- _THE PROBLEM_
Entries follow. Give back exactly the lines starting at the one containing "Definition IsAddOrUpdate (c" and ending at the one containing "Record SyncFileMetadata : Type", and no other lines.

━━━ RECORDS FOR THE EXERCISE

(** * Drive-backend file synchronisation: local-to-remote syncer and sync engine

    A shallow embedding of
    [chrome/browser/sync_file_system/drive_backend/local_to_remote_syncer.cc]
    and of the service-state and change-listing logic of
    [chrome/browser/sync_file_system/drive_backend/sync_engine.cc].

    The syncer is a chain of completion callbacks.  Each C++ member function
    becomes a function on the task's world (the syncer's members, the
    metadata database and the record of calls made to the collaborators);
    a bound callback becomes a function value, and the token of the task
    is handed along the chain as the C++ code hands it.  The collaborators
    whose implementation lies outside these two files (metadata database,
    Drive service, Drive uploader, folder creator) are interfaces: records
    of operations, the way the C++ code sees them through pointers. *)

From Stdlib Require Import ZArith List String Bool Lia.
Import ListNotations.
Open Scope string_scope.
Open Scope list_scope.
Open Scope Z_scope.

Set Implicit Arguments.

(** ** Shared status and data types *)

(** Modelled from the spec: the [SyncStatusCode] enumeration (its header
    [sync_status_code.h] is not among the sources).  The enumerators are
    those the two files name; [SYNC_STATUS_OTHER] stands for every
    enumerator they never mention, told apart by its numeric value. *)
Inductive SyncStatusCode : Type :=
| SYNC_STATUS_OK
| SYNC_STATUS_FAILED
| SYNC_STATUS_RETRY
| SYNC_STATUS_FILE_BUSY
| SYNC_STATUS_UNKNOWN_ORIGIN
| SYNC_STATUS_NO_CHANGE_TO_SYNC
| SYNC_STATUS_AUTHENTICATION_FAILED
| SYNC_STATUS_ACCESS_FORBIDDEN
| SYNC_STATUS_SERVICE_TEMPORARILY_UNAVAILABLE
| SYNC_STATUS_NETWORK_ERROR
| SYNC_STATUS_ABORT
| SYNC_DATABASE_ERROR_CORRUPTION
| SYNC_DATABASE_ERROR_IO_ERROR
| SYNC_DATABASE_ERROR_FAILED
| SYNC_FILE_ERROR_NOT_FOUND
| SYNC_STATUS_OTHER (code : Z).

(** [status == SYNC_STATUS_OK] *)
Definition is_status_ok (status : SyncStatusCode) : bool :=
  match status with SYNC_STATUS_OK => true | _ => false end.

(** Modelled from the spec: [google_apis::GDataErrorCode] (declared outside
    these sources).  An error code is an integer; the four codes used below
    carry their HTTP numbers. *)
Definition GDataErrorCode : Type := Z.
Definition HTTP_SUCCESS : GDataErrorCode := 200.
Definition HTTP_NOT_FOUND : GDataErrorCode := 404.
Definition HTTP_CONFLICT : GDataErrorCode := 409.
Definition HTTP_PRECONDITION : GDataErrorCode := 412.

(** Modelled from the spec: the syncer's output [sync_action]
    ([None | Added | Updated | Deleted]). *)
Inductive SyncAction : Type :=
| SYNC_ACTION_NONE
| SYNC_ACTION_ADDED
| SYNC_ACTION_UPDATED
| SYNC_ACTION_DELETED.

(** Modelled from the spec: the kinds of a local entry; [UNKNOWN] is what the
    local metadata reports for a file that does not exist. *)
Inductive SyncFileType : Type :=
| SYNC_FILE_TYPE_UNKNOWN
| SYNC_FILE_TYPE_FILE
| SYNC_FILE_TYPE_DIRECTORY.

Inductive ChangeType : Type :=
| FILE_CHANGE_ADD_OR_UPDATE
| FILE_CHANGE_DELETE.

(** Modelled from the spec: a local change, "add, update, or delete of a file
    or folder" ([file_change.h] is not among the sources); the four
    predicates are the accessors the syncer calls. *)
Record FileChange : Type := {
  change : ChangeType;
  file_type : SyncFileType
}.

Definition IsAddOrUpdate (c : FileChange) : bool :=
  match change c with FILE_CHANGE_ADD_OR_UPDATE => true | _ => false end.
Definition IsDelete (c : FileChange) : bool :=
  match change c with FILE_CHANGE_DELETE => true | _ => false end.
Definition IsFile (c : FileChange) : bool :=
  match file_type c with SYNC_FILE_TYPE_FILE => true | _ => false end.
Definition IsDirectory (c : FileChange) : bool :=
  match file_type c with SYNC_FILE_TYPE_DIRECTORY => true | _ => false end.

Record SyncFileMetadata : Type := {
  metadata_file_type : SyncFileType
}.

(** A virtual path is the list of its components; the empty list is the
    scope's root (and [base::FilePath::empty()]). *)
Definition FilePath : Type := list string.

Fixpoint FilePath_eqb (p q : FilePath) : bool :=
  match p, q with
  | [], [] => true
  | a :: p', b :: q' => String.eqb a b && FilePath_eqb p' q'
  | _, _ => false
  end.

(** [parent.AppendRelativePath(child, &out)] with [out] empty beforehand:
    fails unless [parent] is a strict prefix of [child], else yields the
    components of [child] below [parent]. *)
Fixpoint AppendRelativePath (parent child : FilePath) : option FilePath :=
  match parent, child with
  | [], [] => None
  | [], _ :: _ => Some child
  | _ :: _, [] => None
  | a :: parent', b :: child' =>
      if String.eqb a b then AppendRelativePath parent' child' else None
  end.

(** [empty()] of a path or of a vector. *)
Definition empty {A : Type} (l : list A) : bool :=
  match l with [] => true | _ :: _ => false end.

(** [fileapi::VirtualPath::GetComponents] and [BaseName], [FilePath::Append]. *)
Definition GetComponents (p : FilePath) : list string := p.
Definition BaseName (p : FilePath) : string := last p "".
Definition Append (p : FilePath) (component : string) : FilePath :=
  p ++ [component].

Record FileSystemURL : Type := {
  origin_host : string;
  path : FilePath;
  is_valid : bool
}.

Inductive FileKind : Type :=
| FILE_KIND_UNSUPPORTED
| FILE_KIND_FILE
| FILE_KIND_FOLDER.

Definition FileKind_eqb (a b : FileKind) : bool :=
  match a, b with
  | FILE_KIND_UNSUPPORTED, FILE_KIND_UNSUPPORTED
  | FILE_KIND_FILE, FILE_KIND_FILE
  | FILE_KIND_FOLDER, FILE_KIND_FOLDER => true
  | _, _ => false
  end.

(** Modelled from the spec: the synced snapshot of a tracker ("title, kind,
    content hash, version tag, missing flag") with the parent file ids of
    the remote metadata. *)
Record FileDetails : Type := {
  parent_folder_ids : list string;
  title : string;
  file_kind : FileKind;
  md5 : string;
  etag : string;
  missing : bool
}.

(** Modelled from the spec: a tracker, with the attributes of the data model
    that the syncer reads. *)
Record FileTracker : Type := {
  tracker_id : Z;
  parent_tracker_id : Z;
  file_id : string;
  active : bool;
  dirty : bool;
  has_synced_details : bool;
  synced_details : FileDetails
}.

Record FileMetadata : Type := {
  metadata_file_id : string;
  details : FileDetails
}.

(** The remote object a Drive call hands back ([google_apis::FileResource]):
    opaque to the syncer, which passes it on to the metadata database. *)
Record FileResource : Type := {
  resource_file_id : string;
  resource_title : string;
  resource_parents : list string;
  resource_md5 : string;
  resource_etag : string;
  resource_is_directory : bool
}.

(** Modelled from the spec: [HasFileAsParent] of [drive_backend_util]
    ("same parent"): the file id is among the parent ids of the details. *)
Definition HasFileAsParent (details : FileDetails) (file_id : string) : bool :=
  existsb (String.eqb file_id) (parent_folder_ids details).

(** ** The collaborators, as the syncer sees them *)

(** The metadata database.  [DB] is the type of its states; an operation that
    writes takes the state it finds and returns the state it leaves together
    with the status its completion callback receives. *)
Module MetadataDatabase.

Inductive ActivationStatus (DB : Type) : Type :=
| ACTIVATION_PENDING (db' : DB) (callback_status : SyncStatusCode)
| ACTIVATION_FAILED_ANOTHER_ACTIVE_TRACKER (db' : DB).

Record Interface (DB : Type) : Type := {
  FindNearestActiveAncestor :
    DB -> string -> FilePath -> option (FileTracker * FilePath);
  FindTrackerByTrackerID : DB -> Z -> option FileTracker;
  FindFileByFileID : DB -> string -> option FileMetadata;
  UpdateTracker : DB -> Z -> FileDetails -> DB * SyncStatusCode;
  UpdateByDeletedRemoteFile : DB -> string -> DB * SyncStatusCode;
  UpdateByFileResource : DB -> FileResource -> DB * SyncStatusCode;
  ReplaceActiveTrackerWithNewResource :
    DB -> Z -> FileResource -> DB * SyncStatusCode;
  TryActivateTracker : DB -> Z -> string -> ActivationStatus DB
}.

End MetadataDatabase.

(** The Drive service: the answer of the server to each request. *)
Module DriveService.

━━━━━━

- _PROBLEM SOLUTION_
Definition IsAddOrUpdate (c : FileChange) : bool :=
  match change c with FILE_CHANGE_ADD_OR_UPDATE => true | _ => false end.
Definition IsDelete (c : FileChange) : bool :=
  match change c with FILE_CHANGE_DELETE => true | _ => false end.
Definition IsFile (c : FileChange) : bool :=
  match file_type c with SYNC_FILE_TYPE_FILE => true | _ => false end.
Definition IsDirectory (c : FileChange) : bool :=
  match file_type c with SYNC_FILE_TYPE_DIRECTORY => true | _ => false end.

Record SyncFileMetadata : Type := {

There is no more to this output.